--- START ---

(** The name read from [/sdcard/wg0.conf]. *)
Lemma parse_options_name_sound_witness : Rx.regex_iface "wg0" = true.
Proof.
  eapply (parse_options_name_sound host_root "/sdcard/wg0.conf" "wg0"
            _ _ _ _ initial initial).
  vm_compute. reflexivity.
Defined.

(** [wg0] is read from [/data/misc/wireguard/wg0.conf], which everybody
    can read: the warning is printed and the file is used. *)
Lemma parse_options_by_name_witness :
  Cli.parse_options host_root "wg0" initial =
  Ret ("wg0",
       "[Interface]" ++ nl ++ "PrivateKey = cHJpdmF0ZQ==" ++ nl ++
       "[Peer]" ++ nl ++ "PublicKey = cHVibGlj" ++ nl ++
       "AllowedIPs = 0.0.0.0/0" ++ nl,
       0, "10.0.0.2/24", "1.1.1.1")
      (push initial [Stderr ("Warning: `/data/misc/wireguard/wg0.conf' is world accessible" ++ nl)]).
Proof.
  apply (parse_options_by_name host_root "wg0" wg0_conf 420 initial).
  - reflexivity.
  - vm_compute. lia.
  - reflexivity.
Defined.

Lemma parse_options_by_path_witness :
  Cli.parse_options host_root "/sdcard/wg0.conf" initial =
  Ret ("wg0",
       "[Interface]" ++ nl ++ "PrivateKey = cHJpdmF0ZQ==" ++ nl ++
       "[Peer]" ++ nl ++ "PublicKey = cHVibGlj" ++ nl ++
       "AllowedIPs = 0.0.0.0/0" ++ nl,
       0, "10.0.0.2/24", "1.1.1.1")
      initial.
Proof.
  apply (parse_options_by_path host_root "/sdcard" "wg0" wg0_conf 384 initial).
  - reflexivity.
  - vm_compute. lia.
  - reflexivity.
Defined.
(** C3 (as amended): the bare episode placeholder and its 02 form are
    replaced by the episode number written with at least two digits, the 03
    form with at least three digits (zeros in front); the bare season
    placeholder is replaced by the season number as it is, without padding.
    This holds of the substitution steps on any template whose first brace
    opens the placeholder, and of the whole resolution of the placeholder
    alone.  Episode 5 gives "05" and "005"; season 1 gives "1". *)
Theorem numeric_placeholders (info : AnimeInfo.t) (e : Z) (sn : option Z)
    (g : option jsstring) (file_type pre post : jsstring) :
  (123 ∉ pre →
     replace (pre ++ js "{episode}" ++ post) (js "{episode}")
       (padStart (toString e) 2 48)
     = pre ++ zeroPadded 2 e ++ post
     ∧ replace (pre ++ js "{episode:02}" ++ post) (js "{episode:02}")
         (padStart (toString e) 2 48)
       = pre ++ zeroPadded 2 e ++ post
     ∧ replace (pre ++ js "{episode:03}" ++ post) (js "{episode:03}")
         (padStart (toString e) 3 48)
       = pre ++ zeroPadded 3 e ++ post
     ∧ replace (pre ++ js "{season}" ++ post) (js "{season}") (toString e)
       = pre ++ toString e ++ post)
  ∧ fillTemplate (js "{episode}") info e sn g = zeroPadded 2 e
  ∧ fillTemplate (js "{episode:02}") info e sn g = zeroPadded 2 e
  ∧ fillTemplate (js "{episode:03}") info e sn g = zeroPadded 3 e
  ∧ fillTemplate (js "{season}") info e sn g
    = (if truthy_num sn then toString (default 1%Z sn) else js "1")
  ∧ videoNewName (js "{episode}") info e sn g file_type
    = zeroPadded 2 e ++ 46 :: file_type
  ∧ zeroPadded 2 5 = js "05"
  ∧ zeroPadded 3 5 = js "005"
  ∧ zeroPadded 2 12 = js "12"
  ∧ fillTemplate (js "{season}") info e (Some 1%Z) g = js "1"
  ∧ fillTemplate (js "S{season}E{episode}") info 5 (Some 2%Z) None = js "S2E05".
Proof.
  split_and!; try reflexivity.
  - intros Hpre. split_and!.
    + apply replace_numeral_at_first; [done|done|apply zeroPadded_numeral].
    + apply replace_numeral_at_first; [done|done|apply zeroPadded_numeral].
    + apply replace_numeral_at_first; [done|done|apply zeroPadded_numeral].
    + apply replace_numeral_at_first; [done|done|apply toString_numeral].
  - apply fillTemplate_episode.
  - apply fillTemplate_episode02.
  - apply fillTemplate_episode03.
  - apply fillTemplate_season.
  - unfold videoNewName, withExtension. rewrite fillTemplate_episode.
    pose proof (zeroPadded_numeral 2 e) as Hn.
    rewrite numeral_settled by done.
    rewrite endsWith_absent; [done|]. by apply numeral_absent.
  - by rewrite fillTemplate_season.
  - by destruct info as [? ? ? ? ? [[|?|?]|] ?]; vm_compute.
Qed.
(** The rounds of the scanner on a subnet of two to 63 host bits whose
    mask applies to its address: the round, the passes it takes, and
    what any number of rounds and any session send. *)
Lemma scan_rounds_sent ipnet host :
  IP_Mask (ipnet_IP ipnet) (ipnet_Mask ipnet) = Some host ->
  2 <= hostBits ipnet <= 63 ->
  exists (passes : nat) (round : list (option IP)),
    NoDup round /\
    Z.of_nat (length round) = 2 ^ hostBits ipnet - 2 /\
    (forall a, In a round <->
               exists h, 0 < h < 2 ^ hostBits ipnet - 1 /\
                         a = toAddress ipnet h) /\
    (forall n phase fuel,
        (n * passes <= fuel)%nat ->
        sent (fst (Scan.run {| Scan.ipnet := ipnet |} phase fuel
                     (repeat SinkReady (n * length round))))
        = concat (repeat round n)) /\
    (forall k rest phase fuel,
        (S k * passes <= fuel)%nat ->
        Scan.run {| Scan.ipnet := ipnet |} phase fuel
          (repeat SinkReady k ++ CloseCalled :: rest)
        = (map EvSend (firstn k (concat (repeat round (S k))))
             ++ [EvQuit; EvReply None],
           Returned)).
Proof.
  intros Hm Hhb.
  assert (Hfit := masked_fits_hostBits ipnet host Hm ltac:(lia)).
  destruct (scan_round ipnet Hfit Hhb)
    as (h & j & l & st1 & Eh & E & Hdis & Hnd & Hin & Hlen).
  exists (S j), (map (toAddress ipnet) l).
  split; [|split; [|split; [|split]]].
  - apply NoDup_map_NoDup_ForallPairs; [|exact Hnd].
    intros x y Hx Hy Exy. apply Hin in Hx, Hy.
    destruct (toAddress_hostPortion ipnet host x Hm) as (ax & Eax & _ & Hpx);
      try lia.
    destruct (toAddress_hostPortion ipnet host y Hm) as (ay & Eay & _ & Hpy);
      try lia.
    rewrite Eax, Eay in Exy. injection Exy as ->. congruence.
  - rewrite length_map. exact Hlen.
  - intros a. rewrite in_map_iff. split.
    + intros (v & <- & Hv). exists v. split; [apply Hin; exact Hv | reflexivity].
    + intros (v & Hv & ->). exists v. split; [reflexivity | apply Hin; exact Hv].
  - intros n phase fuel Hfuel. unfold Scan.run. simpl Scan.ipnet. rewrite Eh.
    destruct (Z.ltb_spec (hostBits ipnet) 2); [lia|].
    destruct (rounds h (hostBits ipnet) j l st1 E Hdis n Scan.scanInit
                (or_intror eq_refl)) as [st' En].
    replace fuel with (n * S j + (fuel - n * S j))%nat by lia.
    replace (repeat SinkReady (n * length (map (toAddress ipnet) l)))
      with (repeat SinkReady (length (concat (repeat l n))) ++ []).
    2:{ rewrite app_nil_r, length_map, length_concat_repeat. reflexivity. }
    rewrite (scanLoop_sends ipnet h (hostBits ipnet) _ _ _ _ En).
    cbn [fst]. rewrite scanLoop_quiet, sent_sends. simpl sent.
    rewrite app_nil_r. apply concat_repeat_map.
  - intros k rest phase fuel Hfuel. unfold Scan.run. simpl Scan.ipnet.
    rewrite Eh. destruct (Z.ltb_spec (hostBits ipnet) 2); [lia|].
    destruct (rounds h (hostBits ipnet) j l st1 E Hdis (S k) Scan.scanInit
                (or_intror eq_refl)) as [st' En].
    assert (Hk : (k < length (concat (repeat l (S k))))%nat).
    { rewrite length_concat_repeat.
      assert (4 <= 2 ^ hostBits ipnet)
        by (change 4 with (2 ^ 2); apply Z.pow_le_mono_r; lia).
      assert (1 <= length l)%nat by lia. nia. }
    replace fuel with (S k * S j + (fuel - S k * S j))%nat by lia.
    rewrite (scanLoop_close ipnet h (hostBits ipnet) _ _ _ _ k En Hk).
    rewrite <- concat_repeat_map, firstn_map. reflexivity.
Qed.
Lemma calculate_reactions_simply_supported_scale c len supports loads :
  calculate_reactions_simply_supported len supports (map (scale_load c) loads)
  = result_map (fun rm => (scale_dict c (fst rm), c * snd rm))
      (calculate_reactions_simply_supported len supports loads).
Proof.
  unfold calculate_reactions_simply_supported. cbv zeta.
  rewrite load_totals_scale, load_totals_eq.
  set (F := F_total loads). set (M := M_about _ loads).
  set (e := next_position_or "roller"%string supports len - next_position_or "pinned"%string supports 0).
  destruct (eq_b e 0) eqn:Hz; [reflexivity |].
  unfold py_div. rewrite Hz. cbn [bind result_map fst snd].
  rewrite <- dict_of_scale, !scale_dict_cons.
  replace (- (c * F) - - (c * M) / e) with (c * (- F - - M / e)) by (unfold Qcdiv; ring).
  replace (- (c * M) / e) with (c * (- M / e)) by (unfold Qcdiv; ring).
  replace (c * 0) with 0 by ring. reflexivity.
Qed.

Lemma calculate_reactions_cantilever_scale c supports loads :
  calculate_reactions_cantilever supports (map (scale_load c) loads)
  = result_map (fun rm => (scale_dict c (fst rm), c * snd rm))
      (calculate_reactions_cantilever supports loads).
Proof.
  destruct supports as [| s0 t]; [reflexivity |].
  cbn [calculate_reactions_cantilever]. rewrite load_totals_scale, load_totals_eq.
  cbn [result_map fst snd]. rewrite <- dict_of_scale, scale_dict_cons.
  replace (- (c * F_total loads)) with (c * - F_total loads) by ring.
  replace (- (c * M_about (s_position s0) loads)) with (c * - M_about (s_position s0) loads) by ring.
  reflexivity.
Qed.

Lemma reactions_of_scale c len supports loads :
  reactions_of len supports (map (scale_load c) loads)
  = result_map (fun rm => (scale_dict c (fst rm), c * snd rm)) (reactions_of len supports loads).
Proof.
  unfold reactions_of. destruct (is_ss supports).
  - apply calculate_reactions_simply_supported_scale.
  - destruct (is_cantilever supports).
    + apply calculate_reactions_cantilever_scale.
    + destruct (_ && _); reflexivity.
Qed.

Lemma nth_vscale v c i : nth i (vscale v c) 0 = nth i v 0 * c.
Proof.
  revert i; induction v as [| a v IH]; intros [| i]; cbn [nth vscale map]; try ring.
  apply IH.
Qed.
(** * CalcVis: the numerical core of the linked function / derivative /
      antiderivative views

    A shallow embedding of [src/utils/mathUtils.ts] (sampling, finite
    differences, trapezoidal integration) and of the three drag handlers of
    [src/App.tsx], with the properties the specification states about them.

    Layout:
    - [Number]: the arithmetic of JavaScript's [number], as an interface.  The
      engines are written once against it; [Float] instantiates it with IEEE 754
      binary64 (what the program runs on) and [Exact] with the rationals (the
      reals of the specification's data model).
    - The engines on [list (Point num)], the TypeScript type [Point[]].
    - The run-time layer: arrays with missing elements, points with missing
      fields and [TypeError], needed because the drag handlers write
      [next[index]] without looking at [index].
    - The component state of [App.tsx] with its effect, the pointer handler of
      the graph component and the result handling of [geminiService.ts].
    - Theorems. *)

From Stdlib Require Import ZArith QArith Qcanon Lia.
From Stdlib Require PrimFloat FloatClass FloatOps FloatAxioms Uint63.
From stdpp Require Import base list strings.

(** ** Numbers *)

(** The operations the sources apply to values of type [number].  [lit n] is
    the number a non-negative integer literal or loop counter [n] denotes,
    [less] is [<], and [truthy] is the conversion to boolean that [||]
    performs. *)
Class Number (num : Type) : Type := {
  nadd : num → num → num;
  nsub : num → num → num;
  nmul : num → num → num;
  ndiv : num → num → num;
  lit : nat → num;
  less : num → num → bool;
  truthy : num → bool
}.

(** [nan] is the number that [undefined] converts to in an arithmetic
    operation.  Only the run-time layer reads it. *)
Class NotANumber (num : Type) : Type := nan : num.

Declare Scope num_scope.
Delimit Scope num_scope with num.
Infix "+" := nadd : num_scope.
Infix "-" := nsub : num_scope.
Infix "*" := nmul : num_scope.
Infix "/" := ndiv : num_scope.

(** ** Data model ([types.ts]) *)

Record Point (num : Type) : Type := mkPoint { x : num; y : num }.
Arguments mkPoint {num} _ _.
Arguments x {num} _.
Arguments y {num} _.

(** [{ ...p, y: newY }] for a point [p]. *)
Definition with_y {num} (p : Point num) (newY : num) : Point num :=
  {| x := x p; y := newY |}.

Section Engines.
Context {num : Type} `{!Number num}.

(** Reading [points[i]] where the type discipline promises an element.
    [runtime_calculateDerivative_typed] and [runtime_calculateIntegral_typed]
    below show that on the paths the engines take the element is always
    there. *)
#[global] Instance Point_inhabited : Inhabited (Point num) :=
  populate {| x := lit 0; y := lit 0 |}.

(** *** Sampling ([generateFunctionPoints]) *)

(** [steps] is the sample count, a non-negative integer. *)
Definition generateFunctionPoints
    (func : num → num) (minX maxX : num) (steps : nat) : list (Point num) :=
  let points := [] in
  let stepSize := ((maxX - minX) / (lit steps - lit 1))%num in
  foldl (λ points i,
           let xv := (minX + lit i * stepSize)%num in
           let yv := func xv in
           points ++ [ {| x := xv; y := yv |} ])
        points (seq 0 steps).

(** *** Differentiation engine ([calculateDerivative]) *)

(** The body of the loop: the slope at index [i]. *)
Definition slope (points : list (Point num)) (i : nat) : num :=
  if bool_decide (i = 0) then
    ((y (points !!! (i + 1)%nat) - y (points !!! i))
     / (x (points !!! (i + 1)%nat) - x (points !!! i)))%num
  else if bool_decide (i = length points - 1) then
    ((y (points !!! i) - y (points !!! (i - 1)%nat))
     / (x (points !!! i) - x (points !!! (i - 1)%nat)))%num
  else
    ((y (points !!! (i + 1)%nat) - y (points !!! (i - 1)%nat))
     / (x (points !!! (i + 1)%nat) - x (points !!! (i - 1)%nat)))%num.

Definition calculateDerivative (points : list (Point num)) : list (Point num) :=
  if bool_decide (length points < 2) then []
  else
    let derivative := [] in
    foldl (λ derivative i,
             derivative ++ [ {| x := x (points !!! i); y := slope points i |} ])
          derivative (seq 0 (length points)).

(** *** Integration engine ([calculateIntegral]) *)

(** One turn of the loop, on the pair of the array being built and the
    running total.  (Every call in the sources passes [initialC]; its default,
    [0], is never used.) *)
Definition integral_step (points : list (Point num))
    (st : list (Point num) * num) (i : nat) : list (Point num) * num :=
  let '(integral, accumulatedArea) := st in
  let dx := (x (points !!! i) - x (points !!! (i - 1)%nat))%num in
  let avgHeight := ((y (points !!! i) + y (points !!! (i - 1)%nat)) / lit 2)%num in
  let accumulatedArea := (accumulatedArea + avgHeight * dx)%num in
  (integral ++ [ {| x := x (points !!! i); y := accumulatedArea |} ],
   accumulatedArea).

Definition calculateIntegral (points : list (Point num)) (initialC : num)
    : list (Point num) :=
  if bool_decide (length points < 1) then []
  else
    let accumulatedArea := initialC in
    let integral := [ {| x := x (points !!! 0); y := accumulatedArea |} ] in
    (foldl (integral_step points) (integral, accumulatedArea)
           (seq 1 (length points - 1))).1.
Lemma only_validated_records_are_posted_witness :
  exists st d,
    run Host.isoDate Host.zodEmail RegistrationForm (Sample.registration_trace Rejected)
      (init RegistrationForm) = Some st
    /\ d ∈ posts st
    /\ read d "termsAccepted" = JBool true.
Proof.
  destruct (run Host.isoDate Host.zodEmail RegistrationForm (Sample.registration_trace Rejected)
              (init RegistrationForm)) as [st |] eqn:Hrun; [| vm_compute in Hrun; discriminate].
  assert ((fun st => length (posts st)) <$>
            run Host.isoDate Host.zodEmail RegistrationForm
              (Sample.registration_trace Rejected) (init RegistrationForm)
          = Some 1%nat) as Hlen by (vm_compute; reflexivity).
  rewrite Hrun in Hlen. simpl in Hlen. injection Hlen as Hlen.
  destruct (posts st) as [| d ds] eqn:Hposts; [discriminate |].
  exists st, d. split; [reflexivity |].
  assert (d ∈ posts st) as Hd by (rewrite Hposts; left).
  split; [exact Hd |].
  apply (only_validated_records_are_posted Host.isoDate Host.zodEmail RegistrationForm
           (Sample.registration_trace Rejected) st d Hrun Hd).
Defined.

(** ** The availability paragraph *)

Lemma handleSubmit_emailTaken (newDate : string -> JSDate) (emailRegex : string -> bool)
    (f : Form) (today : DateFields) (st : FormState) :
  emailTaken (handleSubmit newDate emailRegex f today st) = emailTaken st.
Proof.
  unfold handleSubmit. destruct (validate _ _ _ _ _); [| reflexivity]. now destruct f.
Qed.

Lemma step_emailTaken (newDate : string -> JSDate) (emailRegex : string -> bool)
    (f : Form) (t : Z) (e : Event) (st st' : FormState) :
  step newDate emailRegex f t e st = Some st' ->
  emailTaken st' = emailTaken st
  \/ exists i isAvailable,
       e = LookupSettles i (Resolved isAvailable)
       /\ emailTaken st' = Some (negb (truthy isAvailable)).
Proof.
  intros Hstep. unfold step in Hstep.
  destruct (t <? now st); [discriminate |].
  destruct e as [n x | email_ | fn | i r | today | i r |].
  - injection Hstep as <-. now left.
  - destruct f; injection Hstep as <-; now left.
  - unfold timerExpired in Hstep. simpl in Hstep.
    destruct (pending st !! fn) as [[lastCallTime lastArgs] |]; [| discriminate].
    destruct (wait <=? t - lastCallTime); [| discriminate].
    injection Hstep as <-. now left.
  - destruct (is_lookup _ i); [| discriminate]. injection Hstep as <-.
    destruct r as [a |]; simpl; [| now left].
    right. exists i, a. split; [reflexivity |].
    now destruct (setEmailTaken_fields (negb (truthy a)) (settle i (set_now t st)))
      as (_ & _ & _ & ->).
  - injection Hstep as <-. left. now rewrite handleSubmit_emailTaken.
  - destruct (is_post _ i); [| discriminate]. injection Hstep as <-. left.
    destruct f, r; reflexivity.
  - injection Hstep as <-. now left.
Qed.

(** X16: once a lookup has been answered, the paragraph on the availability
    of the email never leaves the page: nothing sets [emailTaken] back to
    [null], neither a change of the email, nor a failed lookup, nor a
    submission, nor [reset]; only the answer to another lookup changes what
    it says. *)
Theorem availability_message_stays (newDate : string -> JSDate) (emailRegex : string -> bool)
    (f : Form) (trace : list (Z * Event)) (st st' : FormState) :
  run newDate emailRegex f trace st = Some st' ->
  is_Some (availabilityMessage (emailTaken st)) ->
  is_Some (availabilityMessage (emailTaken st'))
  /\ ((forall i a, (LookupSettles i (Resolved a)) ∉ trace.*2) ->
      availabilityMessage (emailTaken st') = availabilityMessage (emailTaken st)).
Proof.
  revert st. induction trace as [| [t e] trace IH]; intros st Hrun Hshown; simpl in Hrun.
  - injection Hrun as <-. auto.
  - destruct (step newDate emailRegex f t e st) as [st1 |] eqn:Hstep; [| discriminate].
    destruct (step_emailTaken newDate emailRegex f t e st st1 Hstep)
      as [Hsame | (i & a & -> & Hset)].
    + destruct (IH st1 Hrun) as [Hs Hk]; [now rewrite Hsame |].
      split; [exact Hs |]. intros Hno. rewrite Hk, Hsame; [reflexivity |].
      intros i a Hin. apply (Hno i a). simpl. now right.
    + destruct (IH st1 Hrun) as [Hs _].
      { rewrite Hset. destruct (negb (truthy a)); simpl; eauto. }
      split; [exact Hs |]. intros Hno. exfalso. apply (Hno i a). simpl. left.
Qed.

Lemma availability_message_stays_witness :
  exists st st',
    run Host.isoDate Host.zodEmail RegistrationForm Sample.stale_trace
      (init RegistrationForm) = Some st
    /\ run Host.isoDate Host.zodEmail RegistrationForm
         [(3000, EmailInput ""); (3100, Reset)] st = Some st'
    /\ availabilityMessage (emailTaken st') = Some ("text-red-500", "Email is already taken")
    /\ read (values st') "email" = JString "".
Proof.
  destruct (run Host.isoDate Host.zodEmail RegistrationForm Sample.stale_trace
              (init RegistrationForm)) as [st |] eqn:Hrun; [| vm_compute in Hrun; discriminate].
  assert (emailTaken <$> run Host.isoDate Host.zodEmail RegistrationForm Sample.stale_trace
                           (init RegistrationForm) = Some (Some true)) as Htaken
    by (vm_compute; reflexivity).
  assert ((fun st => now st) <$> run Host.isoDate Host.zodEmail RegistrationForm
                           Sample.stale_trace (init RegistrationForm) = Some 2400) as Hnow
    by (vm_compute; reflexivity).
  rewrite Hrun in Htaken, Hnow. simpl in Htaken, Hnow.
  injection Htaken as Htaken. injection Hnow as Hnow.
  destruct (run Host.isoDate Host.zodEmail RegistrationForm
              [(3000, EmailInput ""); (3100, Reset)] st) as [st' |] eqn:Hrun2.
  - exists st, st'. split; [reflexivity |]. split; [exact Hrun2 |].
    destruct (availability_message_stays Host.isoDate Host.zodEmail RegistrationForm
                [(3000, EmailInput ""); (3100, Reset)] st st' Hrun2) as [_ Hkeep].
    + rewrite Htaken. simpl. eauto.
    + split.
      * rewrite Hkeep, Htaken; [reflexivity |].
        intros i a Hin. simpl in Hin. set_solver.
      * simpl in Hrun2. unfold step in Hrun2. rewrite Hnow in Hrun2. simpl in Hrun2.
        injection Hrun2 as <-. reflexivity.
  - simpl in Hrun2. unfold step in Hrun2. rewrite Hnow in Hrun2. simpl in Hrun2. discriminate.
Defined.
(** * Velocity / position / height fusion of the ECL navigation filter

    A shallow embedding of [Ekf::fuseVelPosHeight]
    (src/EKF/vel_pos_fusion.cpp) and the properties of its observation
    assembler, innovation gate, sequential updater and health ledger.

    The routine works on C [float]s.  They are modelled as IEEE-754 binary32
    values through the Standard Library's [spec_float] with a 24 bit
    significand and exponent bound 128, so comparisons with NaN, signed
    zeros and rounding behave as they do in the program. *)

From Stdlib Require Import List ZArith Bool Lia SpecFloat.
Import ListNotations.

Set Implicit Arguments.

(** ** Single precision numbers *)

Definition float32 : Type := spec_float.

Definition f32_prec : Z := 24.
Definition f32_emax : Z := 128.

Definition fadd (x y : float32) : float32 := SFadd f32_prec f32_emax x y.
Definition fsub (x y : float32) : float32 := SFsub f32_prec f32_emax x y.
Definition fmul (x y : float32) : float32 := SFmul f32_prec f32_emax x y.
Definition fdiv (x y : float32) : float32 := SFdiv f32_prec f32_emax x y.
Definition fneg (x : float32) : float32 := SFopp x.
Definition fltb (x y : float32) : bool := SFltb x y.
Definition fleb (x y : float32) : bool := SFleb x y.

(** The binary32 value nearest to an integer. *)
Definition f32_of_Z (n : Z) : float32 := binary_normalize f32_prec f32_emax n 0 false.

Declare Scope f32_scope.
Delimit Scope f32_scope with f32.
Bind Scope f32_scope with float32.
Infix "+" := fadd : f32_scope.
Infix "-" := fsub : f32_scope.
Infix "*" := fmul : f32_scope.
Infix "/" := fdiv : f32_scope.
Notation "- x" := (fneg x) : f32_scope.
Infix "<?" := fltb : f32_scope.
Infix "<=?" := fleb : f32_scope.
Notation "x >? y" := (fltb y x) : f32_scope.

(** The literals of the routine: [0.0f], [1.0f], [1.5f] and [0.01f]
    (bit pattern 0x3C23D70A). *)
Definition f0 : float32 := S754_zero false.
Definition f1 : float32 := S754_finite false 8388608 (-23).
Definition f1_5 : float32 := S754_finite false 12582912 (-23).
Definition f0_01 : float32 := S754_finite false 10737418 (-30).

(** [fmaxf] of the C library.  The one NaN of [float32] stands for a quiet
    NaN, which the library treats as missing data; a signalling NaN, for
    which the library returns NaN, has no counterpart in [float32]. *)
Definition fmaxf (x y : float32) : float32 :=
  match x, y with
  | S754_nan, _ => y
  | _, S754_nan => x
  | _, _ => if (x <? y)%f32 then y else x
  end.

(** Modelled from the spec: the squaring helper [sq], which is defined in
    the mathlib header and not in vel_pos_fusion.cpp. *)
Definition sq (x : float32) : float32 := (x * x)%f32.

(** Modelled from the spec: [math::max] and [math::constrain] (the "clamp"
    of the GPS height variance), which are defined in the mathlib header and
    not in vel_pos_fusion.cpp. *)
Module math.
Definition max (a b : float32) : float32 := if (a >? b)%f32 then a else b.
Definition constrain (val min_val max_val : float32) : float32 :=
  if (val <? min_val)%f32 then min_val
  else if (val >? max_val)%f32 then max_val else val.
End math.

(** ** Fixed-size arrays

    The C arrays are lists read with a default and written in place. *)

Definition matrix : Type := list (list float32).

Definition fget (a : list float32) (i : nat) : float32 := nth i a f0.
Definition bget (a : list bool) (i : nat) : bool := nth i a false.
Definition mget (M : matrix) (row column : nat) : float32 :=
  nth column (nth row M []) f0.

--- END ---

→ WORK REQUEST:
Copy out the lines above exactly, beginning at the one that contains "fmul : f32_scope." and ending at the one that contains "Definition f0 : float32 := S754_zero false.".

→ FINISHED EXERCISE:
Infix "*" := fmul : f32_scope.
Infix "/" := fdiv : f32_scope.
Notation "- x" := (fneg x) : f32_scope.
Infix "<?" := fltb : f32_scope.
Infix "<=?" := fleb : f32_scope.
Notation "x >? y" := (fltb y x) : f32_scope.

(** The literals of the routine: [0.0f], [1.0f], [1.5f] and [0.01f]
    (bit pattern 0x3C23D70A). *)
Definition f0 : float32 := S754_zero false.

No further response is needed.